◆ Exercise ◆
Repeat exactly the lines below that lie between the line with "Definition meta (i" and the line with "Definition rel (i", counting both of those lines as part of the answer.

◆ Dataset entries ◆
*** Block opens ***

(* ===== verification/Solver.v ===== *)
(** * Path solver (core/src/path_solver/solution.rs and path_solver/mod.rs)

    Starting from the element that changed, pinned to one slot, the solver
    walks the slot graph through the element index and produces every
    assignment of elements to slots it can reach.  The stream of partial
    solutions that the asynchronous code drives over a channel is the explicit
    queue of commands of [run]. *)

From S2P Require Import Prelude BTree Floats Hashing Ast Models Errors Values MatchPath.

(** The elements each adjacent slot may hold. *)
Notation alternatives := (gmap nat (list (option Element))).

Section solver.
Context {C : Chrono} {H : Hashers}.

(** ** Partial solutions (solution.rs) *)

Record MatchPathSolution := {
  solved_slots : btree nat (option Element);
  total_slots : nat;
  queued_slots : list bool;
  slot_cursors : list (nat * option Element);
  solution_signature : option Z;
  anchor_slot : nat;
}.

Definition new_solution (total anchor : nat) : MatchPathSolution :=
  {| solved_slots := []; total_slots := total; queued_slots := replicate total false;
     slot_cursors := []; solution_signature := None; anchor_slot := anchor |}.

Definition solved_hash (m : btree nat (option Element)) : list hwrite :=
  concat (map (fun e => hash_usize e.1 ++
                 match e.2 with
                 | Some v => hash_str (source_id (get_reference v)) ++
                             hash_str (element_id (get_reference v))
                 | None => hash_i32 0
                 end) m).

Definition mark_slot_solved (slot_num : nat) (value : option Element) (s : MatchPathSolution) :
    MatchPathSolution :=
  let solved := bt_insert slot_num value (solved_slots s) in
  {| solved_slots := solved; total_slots := total_slots s;
     queued_slots := queued_slots s; slot_cursors := slot_cursors s;
     solution_signature :=
       if Nat.eqb (length solved) (total_slots s) then Some (spooky (solved_hash solved))
       else solution_signature s;
     anchor_slot := anchor_slot s |}.

Definition enqueue_slot {E} (slot_num : nat) (value : option Element) (s : MatchPathSolution) :
    outcome E MatchPathSolution :=
  match queued_slots s !! slot_num with
  | None => Panic
  | Some true => Ok s
  | Some false =>
      Ok {| solved_slots := solved_slots s; total_slots := total_slots s;
            queued_slots := <[slot_num := true]> (queued_slots s);
            slot_cursors := slot_cursors s ++ [(slot_num, value)];
            solution_signature := solution_signature s; anchor_slot := anchor_slot s |}
  end.

Definition is_slot_solved (s : MatchPathSolution) (slot_num : nat) : bool :=
  bt_contains slot_num (solved_slots s).

(** [slot_cursors.pop_front()] *)
Definition pop_cursor (s : MatchPathSolution) (rest : list (nat * option Element)) :
    MatchPathSolution :=
  {| solved_slots := solved_slots s; total_slots := total_slots s;
     queued_slots := queued_slots s; slot_cursors := rest;
     solution_signature := solution_signature s; anchor_slot := anchor_slot s |}.

(** The row that stands for "the optional match disappeared". *)
Definition get_empty_optional_solution {E} (mp : MatchPath) (s : MatchPathSolution) :
    outcome E (option MatchPathSolution) :=
  match slots mp !! anchor_slot s with
  | None => Panic
  | Some slot =>
      if negb (optional slot) then Ok None
      else if negb (Nat.eqb (length (solved_slots s)) (total_slots s)) then Ok None
      else
        let empty_slots : gset nat :=
          list_to_set (map fst (List.filter (fun e => match e.2 with None => true | _ => false end)
                                  (solved_slots s))) in
        opt_slots ← get_optional_slots_on_common_paths mp (anchor_slot s) empty_slots;
        let removed := fold_left (fun m n => bt_remove n m) (elements opt_slots) (solved_slots s) in
        let base := {| solved_slots := removed; total_slots := total_slots s;
                       queued_slots := queued_slots s; slot_cursors := slot_cursors s;
                       solution_signature := None; anchor_slot := anchor_slot s |} in
        Ok (Some (fold_left (fun r n => mark_slot_solved n None r) (elements opt_slots) base))
  end.

Definition into_query_variables (mp : MatchPath) (s : MatchPathSolution)
    (base : QueryVariables) : QueryVariables :=
  fold_left (fun acc e =>
    match bt_get e.1 (solved_slots s), annotation (spec e.2) with
    | Some element, Some name =>
        bt_insert name (match element with Some v => VElement v | None => VNull end) acc
    | _, _ => acc
    end) (enumerate (slots mp)) base.

(** ** What the solver reads of the element index *)

Class SlotIndex := {
  get_slot_element_by_ref : nat -> ElementReference -> outcome IndexError (option Element);
  get_slot_elements_by_inbound : nat -> ElementReference -> outcome IndexError (list Element);
  get_slot_elements_by_outbound : nat -> ElementReference -> outcome IndexError (list Element);
}.

Inductive SolveDirection := Outward | Inward.

Definition get_adjacent_elements (idx : SlotIndex) (e : Element) (target_slot : nat)
    (d : SolveDirection) : outcome IndexError (list Element) :=
  match e with
  | Node m _ =>
      match d with
      | Outward => get_slot_elements_by_inbound target_slot (reference m)
      | Inward => get_slot_elements_by_outbound target_slot (reference m)
      end
  | Relation _ in_node out_node _ =>
      let adjacent_ref := match d with Outward => out_node | Inward => in_node end in
      o ← get_slot_element_by_ref target_slot adjacent_ref;
      Ok (option_list o)
  end.

(** ** Extending a partial solution (mod.rs, try_complete_solution) *)

Definition collect_slot (idx : SlotIndex) (mp : MatchPath) (sol : MatchPathSolution)
    (element : option Element) (d : SolveDirection) (alt : alternatives) (n : nat) :
    outcome EvaluationError alternatives :=
  if is_slot_solved sol n then Ok alt
  else
    found ← match element with
            | Some e => map_err EvalIndexError (get_adjacent_elements idx e n d)
            | None => Ok []
            end;
    match slots mp !! n with
    | None => Panic
    | Some s =>
        let v := default [] (alt !! n) ++ map Some found in
        Ok (<[n := if optional s && Nat.eqb (length found) 0 then v ++ [None] else v]> alt)
    end.

Definition collect_alternatives (idx : SlotIndex) (mp : MatchPath) (sol : MatchPathSolution)
    (slot : MatchPathSlot) (element : option Element) : outcome EvaluationError alternatives :=
  alt ← out_foldl (collect_slot idx mp sol element Outward) ∅ (out_slots slot);
  out_foldl (collect_slot idx mp sol element Inward) alt (in_slots slot).

(** A slot with one candidate is queued, one with several gets a pointer. *)
Definition enqueue_single (sol : MatchPathSolution) (e : nat * list (option Element)) :
    outcome EvaluationError MatchPathSolution :=
  match e.2 with
  | [x] => enqueue_slot e.1 x sol
  | _ => Ok sol
  end.

Definition open_slots (alt : alternatives) : btree nat (list (option Element)) :=
  fold_left (fun m e => if Nat.ltb 1 (length e.2) then bt_insert e.1 e.2 m else m)
    (map_to_list alt) [].

(** The pointers form an odometer over the candidate lists. *)
Fixpoint bump (p : list (nat * nat * list (option Element))) :
    option (list (nat * nat * list (option Element))) :=
  match p with
  | [] => None
  | (n, i, l) :: p =>
      if Nat.ltb i (length l - 1) then Some ((n, S i, l) :: p)
      else match bump p with
           | Some p' => Some ((n, O, l) :: p')
           | None => None
           end
  end.

Definition choose (sol : MatchPathSolution) (p : list (nat * nat * list (option Element))) :
    outcome EvaluationError MatchPathSolution :=
  out_foldl (fun s e => match e.2 !! e.1.2 with
                        | Some x => enqueue_slot e.1.1 x s
                        | None => Ok s
                        end) sol p.

Fixpoint choices (fuel : nat) (sol : MatchPathSolution)
    (p : list (nat * nat * list (option Element))) :
    outcome EvaluationError (list MatchPathSolution) :=
  match fuel with
  | O => Panic
  | S fuel =>
      a ← choose sol p;
      match bump p with
      | None => Ok [a]
      | Some p' => rest ← choices fuel sol p'; Ok (a :: rest)
      end
  end.

(** As many choices as there are combinations of candidates. *)
Definition combinations (l : list (nat * list (option Element))) : nat :=
  fold_right (fun e n => (length e.2 * n)%nat) 1%nat l.

Inductive Command :=
| Partial (s : MatchPathSolution)
| Complete (hash : Z) (s : MatchPathSolution)
| SolveError (e : EvaluationError)
| Unsolvable.

(** The commands one call of [try_complete_solution] sends. *)
Fixpoint try_complete (fuel : nat) (idx : SlotIndex) (mp : MatchPath) (sol : MatchPathSolution) :
    outcome EvaluationError (list Command) :=
  match fuel with
  | O => Panic
  | S fuel =>
      match slot_cursors sol with
      | [] => Ok [Unsolvable]
      | (slot_num, element) :: rest =>
          let sol := mark_slot_solved slot_num element (pop_cursor sol rest) in
          match solution_signature sol with
          | Some hash => Ok [Complete hash sol]
          | None =>
              match slots mp !! slot_num with
              | None => Panic
              | Some slot =>
                  match collect_alternatives idx mp sol slot element with
                  | Panic => Panic
                  | Err e => Ok [SolveError e]
                  | Ok alt =>
                      sol ← out_foldl enqueue_single sol (map_to_list alt);
                      match open_slots alt with
                      | [] => try_complete fuel idx mp sol
                      | open =>
                          alts ← choices (combinations open) sol
                                   (map (fun e => (e.1, O, e.2)) open);
                          more ← try_complete fuel idx mp sol;
                          Ok (map Partial alts ++ more)
                      end
                  end
              end
          end
      end
  end.

(** ** The command loop (create_solution_stream) and [solve] *)

Fixpoint run (fuel : nat) (idx : SlotIndex) (mp : MatchPath) (queue : list Command)
    (inflight : Z) (result : gmap Z MatchPathSolution) : outcome EvaluationError (gmap Z MatchPathSolution) :=
  match fuel with
  | O => Panic
  | S fuel =>
      match queue with
      | [] => Ok result
      | cmd :: queue =>
          '(queue, inflight, result) ←
            match cmd with
            | Partial s =>
                sent ← try_complete (S (length (slots mp))) idx mp s;
                Ok (queue ++ sent, inflight + 1, result)
            | Complete hash s => Ok (queue, inflight - 1, <[hash := s]> result)
            | SolveError e => Err e
            | Unsolvable => Ok (queue, inflight - 1, result)
            end;
          if inflight =? 0 then Ok result else run fuel idx mp queue inflight result
      end
  end.

Definition solve (fuel : nat) (idx : SlotIndex) (mp : MatchPath) (anchor_element : Element)
    (anchor : nat) : outcome EvaluationError (gmap Z MatchPathSolution) :=
  start ← enqueue_slot anchor (Some anchor_element) (new_solution (length (slots mp)) anchor);
  run fuel idx mp [Partial start] 0 ∅.
End solver.

(** ** A cyclic pattern *)

Section cycle.
#[local] Existing Instance Sample.chrono.
#[local] Existing Instance Sample.hashers.

Definition ref (i : string) : ElementReference := {| source_id := "s"; element_id := i |}.
Definition meta (i : string) : ElementMetadata :=
  {| reference := ref i; labels := []; effective_from := 0 |}.
Definition node (i : string) : Element := Node (meta i) [].
Definition rel (i a b : string) : Element := Relation (meta i) (ref a) (ref b) [].

(** An index over a list of elements with the slots they have affinity to. *)
Definition ref_eqb (a b : ElementReference) : bool := bool_decide (a = b).
Definition select (l : list (nat * Element)) (p : nat -> Element -> bool) : list Element :=
  map snd (List.filter (fun e => p e.1 e.2) l).

Definition list_index (l : list (nat * Element)) : SlotIndex := {|
  get_slot_element_by_ref slot r :=
    Ok (head (select l (fun s e => Nat.eqb s slot && ref_eqb (get_reference e) r)));
  get_slot_elements_by_inbound slot r :=
    Ok (select l (fun s e => Nat.eqb s slot &&
          match e with Relation _ i _ _ => ref_eqb i r | _ => false end));
  get_slot_elements_by_outbound slot r :=
    Ok (select l (fun s e => Nat.eqb s slot &&
          match e with Relation _ _ o _ => ref_eqb o r | _ => false end)) |}.

(** [MATCH (a)-[r]->(b), (b)-[s]->(c), (c)-[t]->(a)] *)
Definition triangle : MatchPath :=
  let slot name i o := {| spec := {| annotation := Some name; spec_labels := []; predicates := [] |};
                          in_slots := [i]; out_slots := [o]; paths := {[0%nat]}; optional := false |} in
  {| slots := [slot "a" 5 1; slot "r" 0 2; slot "b" 1 3; slot "s" 2 4; slot "c" 3 5; slot "t" 4 0]%nat;
     optional_paths := ∅ |}.

(** a1 -r1-> b1 -s1-> c2 and c1 -t1-> a1: the ends [c1] and [c2] differ. *)
Definition open_graph : SlotIndex := list_index
  [(0, node "a1"); (2, node "b1"); (4, node "c1"); (4, node "c2");
   (1, rel "r1" "a1" "b1"); (3, rel "s1" "b1" "c2"); (5, rel "t1" "c1" "a1")]%nat.
End cycle.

*** Block closes ***

◆ Result for this task ◆
Definition meta (i : string) : ElementMetadata :=
  {| reference := ref i; labels := []; effective_from := 0 |}.
Definition node (i : string) : Element := Node (meta i) [].
Definition rel (i a b : string) : Element := Relation (meta i) (ref a) (ref b) [].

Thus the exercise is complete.